Better Architectural Design
The best methodology for a secure system is to design it from the beginning with security in mind. This means securing your endpoints, and making conscious decisions for what information should be renewed each session, as well as how many levels of verification should be required at each stage. It involves having a more abstract, security-conscious view of your application, and what attack vectors it may have. In the example above, minimizing these vectors would mean requiring as little information as possible be refreshed each session, and not pull certain critical components from live-config.
Applicability and Further Research
Man-in-the-middle attacks are not anything new —this is more of an application of a security paradigm than a ground-breaking revelation. However, as a developer you are often more focused on preventing an outside attacker from compromising your users data integrity than from a MitM attack performed by your users themselves.

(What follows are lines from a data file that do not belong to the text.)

(** * reduxer.py: anonymisation of PII and proper nouns, and its reversal

    A shallow embedding of [anonymize_text_including_proper_nouns_and_addresses]
    and [deanonymize_text] from [src/reduxer.py].

    - Python [str] values are [string]s, a character being an [ascii];
      the three [str] operations the
      program uses ([x in s], [s.replace(old, new, 1)],
      [s.replace(old, new)]) are written out below with Python's treatment
      of the empty pattern.
    - The lookup table is a Python [dict]: an insertion-ordered association
      list in which assigning to a present key keeps the key's position and
      overwrites its value ([dict_set]).
    - [counters] is a [collections.Counter]: a finite map whose missing keys
      read as 0.
    - [re.finditer] and the spaCy pipeline [nlp] are external to the
      repository; the anonymiser is parameterised by them. *)

From Stdlib Require Import String Ascii List Arith Lia Bool Permutation Sorted.
From Stdlib Require Import Decimal DecimalNat DecimalString.
From stdpp Require Import gmap strings.
Import ListNotations.
Open Scope string_scope.

#[local] Arguments String.append !s1 s2 : simpl nomatch.

(** ** Python string operations *)

(** [strip_prefix p s] is [Some r] exactly when [s = p + r]. *)
Fixpoint strip_prefix (p s : string) : option string :=
  match p, s with
  | EmptyString, _ => Some s
  | String a p', String b s' =>
      if Ascii.eqb a b then strip_prefix p' s' else None
  | String _ _, EmptyString => None
  end.

(** [sub in s]. *)
Fixpoint occurs (sub s : string) : bool :=
  match strip_prefix sub s with
  | Some _ => true
  | None =>
      match s with
      | EmptyString => false
      | String _ s' => occurs sub s'
      end
  end.

(** [s.replace(old, new, 1)]: the leftmost occurrence only. *)
Fixpoint replace_first (old new s : string) : string :=
  match strip_prefix old s with
  | Some rest => new +:+ rest
  | None =>
      match s with
      | EmptyString => EmptyString
      | String c s' => String c (replace_first old new s')
      end
  end.

(** Scan for a non-empty [old], left to right, occurrences not overlapping:
    [skip] counts the characters of the current occurrence still to drop. *)
Fixpoint replace_scan (old new : string) (skip : nat) (s : string) : string :=
  match s with
  | EmptyString => EmptyString
  | String c s' =>
      match skip with
      | S k => replace_scan old new k s'
      | O =>
          match strip_prefix old s with
          | Some _ => new +:+ replace_scan old new (String.length old - 1) s'
          | None => String c (replace_scan old new 0 s')
          end
      end
  end.

(** With an empty [old] Python puts [new] before every character and at the
    end. *)
Fixpoint intersperse (new s : string) : string :=
  match s with
  | EmptyString => new
  | String c s' => new +:+ String c (intersperse new s')
  end.

(** [s.replace(old, new)]: every occurrence. *)
Definition replace (old new s : string) : string :=
  match old with
  | EmptyString => intersperse new s
  | String _ _ => replace_scan old new 0 s
  end.

(** [f"{n}"] for a non-negative integer. *)
Definition str (n : nat) : string := NilZero.string_of_uint (Nat.to_uint n).

(** ** Dictionaries and counters *)

Abbreviation dict := (list (string * string)).

(** [d[k] = v]. *)
Fixpoint dict_set (k v : string) (d : dict) : dict :=
  match d with
  | [] => [(k, v)]
  | (k', v') :: d' =>
      if String.eqb k' k then (k', v) :: d' else (k', v') :: dict_set k v d'
  end.

Fixpoint dict_get (k : string) (d : dict) : option string :=
  match d with
  | [] => None
  | (k', v') :: d' => if String.eqb k' k then Some v' else dict_get k d'
  end.

Definition keys (d : dict) : list string := map fst d.

Abbreviation Counter := (gmap string nat).

(** ** The NLP document *)

Record Span := mkSpan { span_text : string; label_ : string }.
Record Token := mkToken { token_text : string; pos_ : string }.
Record Doc := mkDoc { ents : list Span; tokens : list Token }.

(** An element of [ents_and_tokens]. *)
Inductive ent_or_token :=
| Ent (e : Span)
| Tok (t : Token).

Definition text_of (x : ent_or_token) : string :=
  match x with
  | Ent e => span_text e
  | Tok t => token_text t
  end.

(** [list(doc.ents) + [token for token in doc if token.pos_ == "PROPN"]] *)
Definition ents_and_tokens_unsorted (doc : Doc) : list ent_or_token :=
  (map Ent (ents doc) ++
   map Tok (List.filter (fun t => String.eqb (pos_ t) "PROPN")
                        (tokens doc)))%list.

(** [sorted(..., key=lambda x: -len(x.text))]: Python's sort is stable, so
    the result is the one stable arrangement by descending length.  Each
    element is put in front of the first element that is not longer. *)
Fixpoint insert_by_len (x : ent_or_token) (l : list ent_or_token)
  : list ent_or_token :=
  match l with
  | [] => [x]
  | y :: l' =>
      if Nat.ltb (String.length (text_of x)) (String.length (text_of y))
      then y :: insert_by_len x l'
      else x :: l
  end.

Fixpoint sorted_by_neg_len (l : list ent_or_token) : list ent_or_token :=
  match l with
  | [] => []
  | x :: l' => insert_by_len x (sorted_by_neg_len l')
  end.

Definition ents_and_tokens (doc : Doc) : list ent_or_token :=
  sorted_by_neg_len (ents_and_tokens_unsorted doc).

(** ** The anonymiser *)

Record state := mkState {
  anonymized_text : string;
  lookup_table : dict;
  counters : Counter
}.

Definition allowed_labels : list string :=
  ["ORG"; "PERSON"; "GPE"; "LOC"; "FAC"; "PROPN"].

Definition allowed (label : string) : bool :=
  existsb (String.eqb label) allowed_labels.

Definition label_of (x : ent_or_token) : string :=
  match x with
  | Tok _ => "PROPN"
  | Ent e => label_ e
  end.

(** [f"[{label}{n}]"] *)
Definition entity_placeholder (label : string) (n : nat) : string :=
  "[" +:+ label +:+ str n +:+ "]".

(** Body of the loop over [ents_and_tokens] (lines 41-55). *)
Definition entity_step (st : state) (x : ent_or_token) : state :=
  let label := label_of x in
  if allowed label then
    let original := text_of x in
    let n := counters st !!! label + 1 in
    let placeholder_with_counter := entity_placeholder label n in
    if occurs original (anonymized_text st) then
      {| anonymized_text :=
           replace_first original placeholder_with_counter (anonymized_text st);
         lookup_table :=
           dict_set placeholder_with_counter original (lookup_table st);
         counters := <[label := n]> (counters st) |}
    else
      {| anonymized_text := anonymized_text st;
         lookup_table := lookup_table st;
         counters := <[label := n]> (counters st) |}
  else st.

Definition entity_pass (l : list ent_or_token) (st : state) : state :=
  fold_left entity_step l st.

(** Body of the inner loop over the matches of one PII type (lines 30-34). *)
Definition regex_step (pii_type placeholder : string) (st : state)
    (original : string) : state :=
  let n := counters st !!! pii_type + 1 in
  let placeholder_with_counter := placeholder +:+ str n in
  {| anonymized_text :=
       replace_first original placeholder_with_counter (anonymized_text st);
     lookup_table :=
       dict_set placeholder_with_counter original (lookup_table st);
     counters := <[pii_type := n]> (counters st) |}.

Section Anonymizer.

(** The regex engine: [finditer pat s] lists [match.group()] for the
    matches of [re.finditer(pat, s)], left to right.  The spaCy pipeline:
    [nlp s] is the analysed document. *)
Context {pattern : Type}.
Variable finditer : pattern -> string -> list string.
Variable nlp : string -> Doc.

(** [pii_config.items()], in insertion order. *)
Abbreviation config := (list (string * (pattern * string))).

Definition regex_type (text : string) (st : state)
    (entry : string * (pattern * string)) : state :=
  let '(pii_type, (pat, placeholder)) := entry in
  fold_left (regex_step pii_type placeholder) (finditer pat text) st.

Definition regex_pass (text : string) (pii_config : config) (st : state)
  : state :=
  fold_left (regex_type text) pii_config st.

Definition initial (text : string) : state :=
  {| anonymized_text := text; lookup_table := []; counters := ∅ |}.

Definition anonymize_state (text : string) (pii_config : config) : state :=
  let st := regex_pass text pii_config (initial text) in
  let doc := nlp (anonymized_text st) in
  entity_pass (ents_and_tokens doc) st.

Definition anonymize_text_including_proper_nouns_and_addresses
    (text : string) (pii_config : config) : string * dict :=
  let st := anonymize_state text pii_config in
  (anonymized_text st, lookup_table st).

End Anonymizer.

(** ** The deanonymiser *)

Definition deanonymize_text (lookup_table : dict) (anonymized_text : string)
  : string :=
  fold_left (fun t '(placeholder, original) => replace placeholder original t)
            lookup_table anonymized_text.

(** ** Notions used in the statements *)

Definition len (x : ent_or_token) : nat := String.length (text_of x).

(** [a] occurs in [b] and differs from it. *)
Definition proper_substring (a b : string) : bool :=
  occurs a b && negb (String.eqb a b).

Definition not_shorter (x y : ent_or_token) : Prop := (len y <= len x)%nat.

(** The candidates of one length, in list order. *)
Definition of_len (n : nat) (l : list ent_or_token) : list ent_or_token :=
  List.filter (fun x => Nat.eqb (len x) n) l.

(** ** Python's [re], as far as [pii_config] needs it

    A backtracking matcher for the fragment of the pattern language that the
    four configured patterns use: character classes, [\b], concatenation,
    alternation and the greedy quantifiers.  Alternatives are tried left to
    right and a quantifier tries one more repetition before it tries to
    stop, as [re] does. *)

Inductive regex :=
| Eps
| Class (p : ascii -> bool)
| WordBoundary
| Seq (r1 r2 : regex)
| Alt (r1 r2 : regex)
| Star (r : regex).

Definition Opt (r : regex) : regex := Alt r Eps.
Definition Plus (r : regex) : regex := Seq r (Star r).

Fixpoint Repeat (n : nat) (r : regex) : regex :=
  match n with
  | O => Eps
  | S n' => Seq r (Repeat n' r)
  end.

Definition AtLeast (n : nat) (r : regex) : regex := Seq (Repeat n r) (Star r).

Fixpoint Lit_re (s : string) : regex :=
  match s with
  | EmptyString => Eps
  | String c s' => Seq (Class (Ascii.eqb c)) (Lit_re s')
  end.

Definition in_range (lo hi c : ascii) : bool :=
  (nat_of_ascii lo <=? nat_of_ascii c)%nat
  && (nat_of_ascii c <=? nat_of_ascii hi)%nat.

Definition is_digit (c : ascii) : bool := in_range "0" "9" c.
Definition is_lower (c : ascii) : bool := in_range "a" "z" c.
Definition is_upper (c : ascii) : bool := in_range "A" "Z" c.
Definition is_alnum (c : ascii) : bool :=
  is_lower c || is_upper c || is_digit c.

(** [\w] and [\s], on the characters below 128 *)
Definition is_word (c : ascii) : bool := is_alnum c || Ascii.eqb c "_".
Definition is_space (c : ascii) : bool :=
  Ascii.eqb c " " || in_range "009" "013" c || in_range "028" "031" c.

Definition one_of (s : string) (c : ascii) : bool :=
  existsb (Ascii.eqb c) (list_ascii_of_string s).

Definition word_before (prev : option ascii) : bool :=
  match prev with
  | Some c => is_word c
  | None => false
  end.

Definition word_here (s : string) : bool :=
  match s with
  | String c _ => is_word c
  | EmptyString => false
  end.

(** [re_match r prev s k]: match [r] at the front of [s], where [prev] is the
    character before [s], and hand the rest to [k]; the answer is the text
    left after the whole match.  A repetition that consumes nothing is not
    taken again. *)
Fixpoint re_match (r : regex) (prev : option ascii) (s : string)
    (k : option ascii -> string -> option string) {struct r}
  : option string :=
  match r with
  | Eps => k prev s
  | Class p =>
      match s with
      | String c s' => if p c then k (Some c) s' else None
      | EmptyString => None
      end
  | WordBoundary =>
      if xorb (word_before prev) (word_here s) then k prev s else None
  | Seq r1 r2 => re_match r1 prev s (fun prev' s' => re_match r2 prev' s' k)
  | Alt r1 r2 =>
      match re_match r1 prev s k with
      | Some rest => Some rest
      | None => re_match r2 prev s k
      end
  | Star r1 =>
      (fix loop (fuel : nat) (prev : option ascii) (s : string)
         : option string :=
         match fuel with
         | O => k prev s
         | S fuel' =>
             match
               re_match r1 prev s
                 (fun prev' s' =>
                    if (String.length s' <? String.length s)%nat
                    then loop fuel' prev' s'
                    else None)
             with
             | Some rest => Some rest
             | None => k prev s
             end
         end) (String.length s) prev s
  end.

Definition last_char (prev : option ascii) (s : string) : option ascii :=
  match rev (list_ascii_of_string s) with
  | c :: _ => Some c
  | [] => prev
  end.

(** The matches of [re.finditer]: leftmost first, the search resuming where
    the previous match ended (one character further after an empty match). *)
Fixpoint finditer_from (fuel : nat) (r : regex) (prev : option ascii)
    (s : string) : list string :=
  match fuel with
  | O => []
  | S fuel' =>
      let advance :=
        match s with
        | String c s' => finditer_from fuel' r (Some c) s'
        | EmptyString => []
        end in
      match re_match r prev s (fun _ rest => Some rest) with
      | Some rest =>
          let n := String.length s - String.length rest in
          let group := substring 0 n s in
          match n with
          | O => group :: advance
          | S _ => group :: finditer_from fuel' r (last_char prev group) rest
          end
      | None => advance
      end
  end.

Snapchat and Facebook already implement certificate pinning, as it is one of the most reliable and secure methods of preventing any 3rd party from modifying the data in the middle of the connection (as of the writing of this article). It’s not impossible to circumvent (see iOS Kill Switch for jailbroken devices), but at that point an attacker would have access to a lot more than a single HTTP connection.
This write-up was meant to illustrate a common bad design pattern, and on how relying solely on SSL/TLS for your iOS app can lead to consequences, ranging from loss of revenue to full compromise of your application. This is especially true on iOS, where it is easy to simply rely on Swift’s HTTP requests without considering a user replacing the certificate with one of their own.